Reputation: 973
I am trying to set up Jenkins with a Git project so that:
It will build from branches matching a pattern (origin/master, origin/feature/*, origin/hotfix/*, etc.) whenever changes are pushed to the central repository
Developers and testers can trigger a build for any revision they want, specified as a build parameter that is a tag name, branch name or commit hash. The job has other parameters and we will occasionally want to create builds with something other than the default values.
I have got 1. working correctly by setting up a post-receive script on the Git server and adding multiple branch specifiers in Jenkins.

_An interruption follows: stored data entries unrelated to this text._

Lemma tape_backspace_ok junk lts lt bs p own size others :
  pool_ok lts (held lt ++ own ++ others) -> tape_rep (pfile lts) lt (AFrozen bs p) own -> 0 <= size ->
  exists lt', tape_backspace junk lts lt size = Ok (lts, lt', Z.min size p) /\ held lt' = held lt /\
    tape_rep (pfile lts) lt' (AFrozen bs (p - Z.min size p)) own.
Proof.
  intros Hp Hrep H0. pose proof Hrep as (_ & _ & _ & _ & Hfr0 & Hbs0 & _).
  destruct (frozen_load junk lts lt bs p own Hrep) as (cs & b & d & n & t1 & buf & i & -> & -> & Hc & Hfi & Hget & Hm & Hat & Hfr & Ho & Hbs & Hwr).
  unfold tape_backspace. rewrite Hfr0, Hbs0, Z.eqb_refl. cbn [andb negb]. rewrite Hget, rbind_ret.
  pose proof (frozen_nth _ _ _ _ _ Hc _ _ _ _ Hat) as [_ Hi]. pose proof (frozen_pos _ _ _ _ _ Hc _ _ _ _ Hat) as Hlim.
  pose proof Hat as (Hcur & Hown & Hp' & Hpl & Hpos & Hcase). pose proof PS_pos.
  destruct (Z.leb_spec size (pos t1)) as [Hin|Hout].
  - rewrite Z.min_l by nia. eexists. split; [reflexivity|].
    assert (Hm3 : repositioned lt (set_pos (pos t1 - size) t1)).
    { apply repositioned_trans with t1; [done|]. exists (pos t1 - size), (curBlockNumber t1), (nextBlockNumber t1), (nbytes t1). by destruct t1. }
    split; [exact (repositioned_held _ _ Hm3)|]. apply (frozen_rep _ lt _ _ _ _ _ i buf p); try done.
    apply (frozen_move _ _ _ _ _ Hc t1 i buf p (- size)); [done|lia].
  - destruct (backspace_loop_frozen (pfile lts) cs b d n Hc (S (S (Z.to_nat (nBlocksWritten lts)))) lts t1 buf i size (pos t1))
      as (t2 & b2 & i2 & -> & Hm2 & Hat2); try done; try lia.
    + destruct Hm as (? & ? & ? & ? & ->). exact Hfi.
    + pose proof (frozen_blocks_written _ _ _ _ _ Hc) as Hbl. rewrite (proj1 (pl_file _ _ Hp)).
      assert (Hnd : NoDup ((fst <$> cs) ++ [b])).
      { apply (pool_written lts (held lt ++ others)). apply (pool_perm _ _ _ Hp). solve_Permutation. }
      specialize (Hbl Hnd). rewrite zlen_app, zlen_fmap in Hbl. change (zlen [b]) with 1 in Hbl. lia.
    + replace (i * PS) with (i * PS + pos t1 + - pos t1) by lia. rewrite <- Hp'.
      replace (set_pos 0 t1) with (set_pos (pos t1 + - pos t1) t1) by (f_equal; lia).
      apply (frozen_move _ _ _ _ _ Hc t1 i buf p (- pos t1)); [done|lia].
    + rewrite rbind_ret. replace (i * PS + pos t1) with p in * by lia. eexists. split; [reflexivity|].
      assert (Hm3 : repositioned lt t2) by (by apply repositioned_trans with t1). split; [exact (repositioned_held _ _ Hm3)|].
      by apply (frozen_rep _ lt _ _ _ _ _ i2 b2 p).
Qed.

(** [tok], a block number and an offset in it, stands for byte [p]. *)
Definition stands_for (own bs : list Z) (tok : Z * Z) (p : Z) : Prop :=
  exists i, zget own i = Some tok.1 /\ p = i * PS + tok.2 /\ 0 <= tok.2 <= PS /\ p <= zlen bs.

Lemma tape_tell_ok junk lts lt bs p own :
  tape_rep (pfile lts) lt (AFrozen bs p) own ->
  exists lt' tok, tape_tell junk lts lt = Ok (lts, lt', tok) /\ held lt' = held lt /\
    stands_for own bs tok p /\ tape_rep (pfile lts) lt' (AFrozen bs p) own.
Proof.
  intros Hrep.
  destruct (frozen_load junk lts lt bs p own Hrep) as (cs & b & d & n & t1 & buf & i & -> & -> & Hc & Hfi & Hget & Hm & Hat & Hfr & Ho & Hbs & Hwr).
  unfold tape_tell. rewrite Hget, rbind_ret, Ho, Hbs, Z.eqb_refl. cbn [negb andb Z.eqb].
  eexists _, _. split; [reflexivity|]. split; [exact (repositioned_held _ _ Hm)|]. split.
  - pose proof (frozen_pos _ _ _ _ _ Hc _ _ _ _ Hat) as Hlim. destruct Hc as (_ & _ & _ & Hn).
    destruct Hat as (_ & Hown & Hp & Hpl & Hpos & _). exists i. cbn [fst snd]. split; [done|]. split; [done|].
    split; [|done]. destruct (i <? zlen cs); lia.
  - by apply (frozen_rep _ lt _ _ _ _ _ i buf p).
Qed.

Lemma tape_seek_ok junk lts lt bs p own c o q others :
  pool_ok lts (held lt ++ own ++ others) -> tape_rep (pfile lts) lt (AFrozen bs p) own ->
  stands_for own bs (c, o) q ->
  exists lt', tape_seek junk lts lt c o = Ok (lts, lt', tt) /\ held lt' = held lt /\
    tape_rep (pfile lts) lt' (AFrozen bs q) own.
Proof.
  intros Hpool Hrep (j & Hj & Hq & Hoff & Hql). cbn [fst snd] in *.
  pose proof Hrep as (_ & _ & _ & _ & Hfr0 & Hbs0 & _).
  destruct (frozen_load junk lts lt bs p own Hrep) as (cs & b & d & n & t1 & buf & i & -> & -> & Hc & Hfi & Hget & Hm & Hat & Hfr & Ho & Hbs & Hwr).
  unfold tape_seek. rewrite Hfr0, Hbs0, Z.eqb_refl.
  destruct (Z.leb_spec 0 o); [|lia]. destruct (Z.leb_spec o PS); [|lia]. cbn [andb negb]. rewrite Hget, rbind_ret.
  pose proof Hat as (Hcur & Hown & Hp & Hpl & Hpos & Hcase). pose proof PS_pos.
  assert (Hjn : 0 <= j <= zlen cs).
  { pose proof (zget_bounds _ _ _ Hj) as Hb. rewrite zlen_app, zlen_fmap in Hb. change (zlen [b]) with 1 in Hb. lia. }
  pose proof Hc as (_ & _ & _ & Hn). rewrite (frozen_zlen _ _ _ _ _ Hc) in Hql.
  destruct (Z.eqb_spec c (curBlockNumber t1)) as [->|Hne]; cbn [negb].
  - assert (j = i) as ->.
    { assert (Hnd : NoDup ((fst <$> cs) ++ [b])).
      { apply (pool_written lts (held lt ++ others)). apply (pool_perm _ _ _ Hpool). solve_Permutation. }
      pose proof (zget_bounds _ _ _ Hown). unfold zget in Hj, Hown.
      destruct (Z.leb_spec 0 j), (Z.leb_spec 0 i); try done.
      pose proof (NoDup_lookup _ _ _ _ Hnd Hj Hown). lia. }
    assert (Hlim : o <= nbytes t1 /\ o <= if i <? zlen cs then PS else n).
    { destruct (Z.ltb_spec i (zlen cs)); [lia|]. assert (i = zlen cs) as -> by lia. lia. }
    rewrite rbind_ret. destruct (Z.gtb_spec o (nbytes t1)); [lia|]. eexists. split; [reflexivity|].
    assert (Hm3 : repositioned lt (set_pos o t1)).
    { apply repositioned_trans with t1; [done|]. exists o, (curBlockNumber t1), (nextBlockNumber t1), (nbytes t1). by destruct t1. }
    split; [exact (repositioned_held _ _ Hm3)|]. apply (frozen_rep _ lt _ _ _ _ _ i buf p); try done.
    replace q with (p + (o - pos t1)) by lia. replace o with (pos t1 + (o - pos t1)) at 1 by lia.
    apply (frozen_move _ _ _ _ _ Hc t1 i buf p (o - pos t1)); [done|lia].
  - destruct (complete_nth _ cs b d n j c Hc Hj) as (blk & Hblk & Hnth).
    rewrite (ltsReadBlock_ok lts c blk Hblk), !rbind_ret. cbv zeta.
    destruct (Z.gtb_spec o (nbytes (set_nextBlockNumber (b_next blk) (set_nbytes PS (set_curBlockNumber c t1))))) as [Hbad|_].
    { cbn in Hbad. lia. }
    eexists. split; [reflexivity|].
    assert (Hm3 : repositioned lt (set_pos o (set_nextBlockNumber (b_next blk) (set_nbytes PS (set_curBlockNumber c t1))))).
    { apply repositioned_trans with t1; [done|]. by exists o, c, (b_next blk), PS. }
    split; [exact (repositioned_held _ _ Hm3)|]. apply (frozen_rep _ lt _ _ _ _ _ j blk p); try done.
    unfold frozen_at. cbn [curBlockNumber pos nbytes nextBlockNumber set_pos set_nextBlockNumber set_nbytes set_curBlockNumber].
    rewrite (frozen_zlen _ _ _ _ _ Hc). do 5 (split; [done || lia|]).
    pose proof (nb_next _ _ _ _ _ _ Hnth) as Hnx. destruct (Z.ltb_spec j (zlen cs)); [done|]. by right.
Qed.
Lemma freeze_of_empty_tape_fails_witness :
  run_ops zeros (LogicalTapeSetCreate 2 false) [OFreeze 1] = Error "could not seek to block of temporary file".
Proof. apply (freeze_of_empty_tape_fails 2 false _ (created 2 false).2); [apply rtc_refl|reflexivity]. Defined.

In order to also do 2., I added an extra build parameter GitRef
and then added an extra branch specifier with $GitRef
. Manually starting a build would then just keep building from the same commit/branch every time, whatever the parameter was set to. If I removed all the other branch specifiers, the manual builds would work as expected. But then the hook-triggered builds would only build from origin/master (the default value of $GitRef
).
Is what I am trying to achieve even possible without creating a two jobs for every project? If so, what do I need to do to get it working?
Upvotes: 7
Views: 2406
Reputation: 31151
If you install the Git Parameters Plugin you can allow users to start a parameterized build using a specific commit ID, branch or tag.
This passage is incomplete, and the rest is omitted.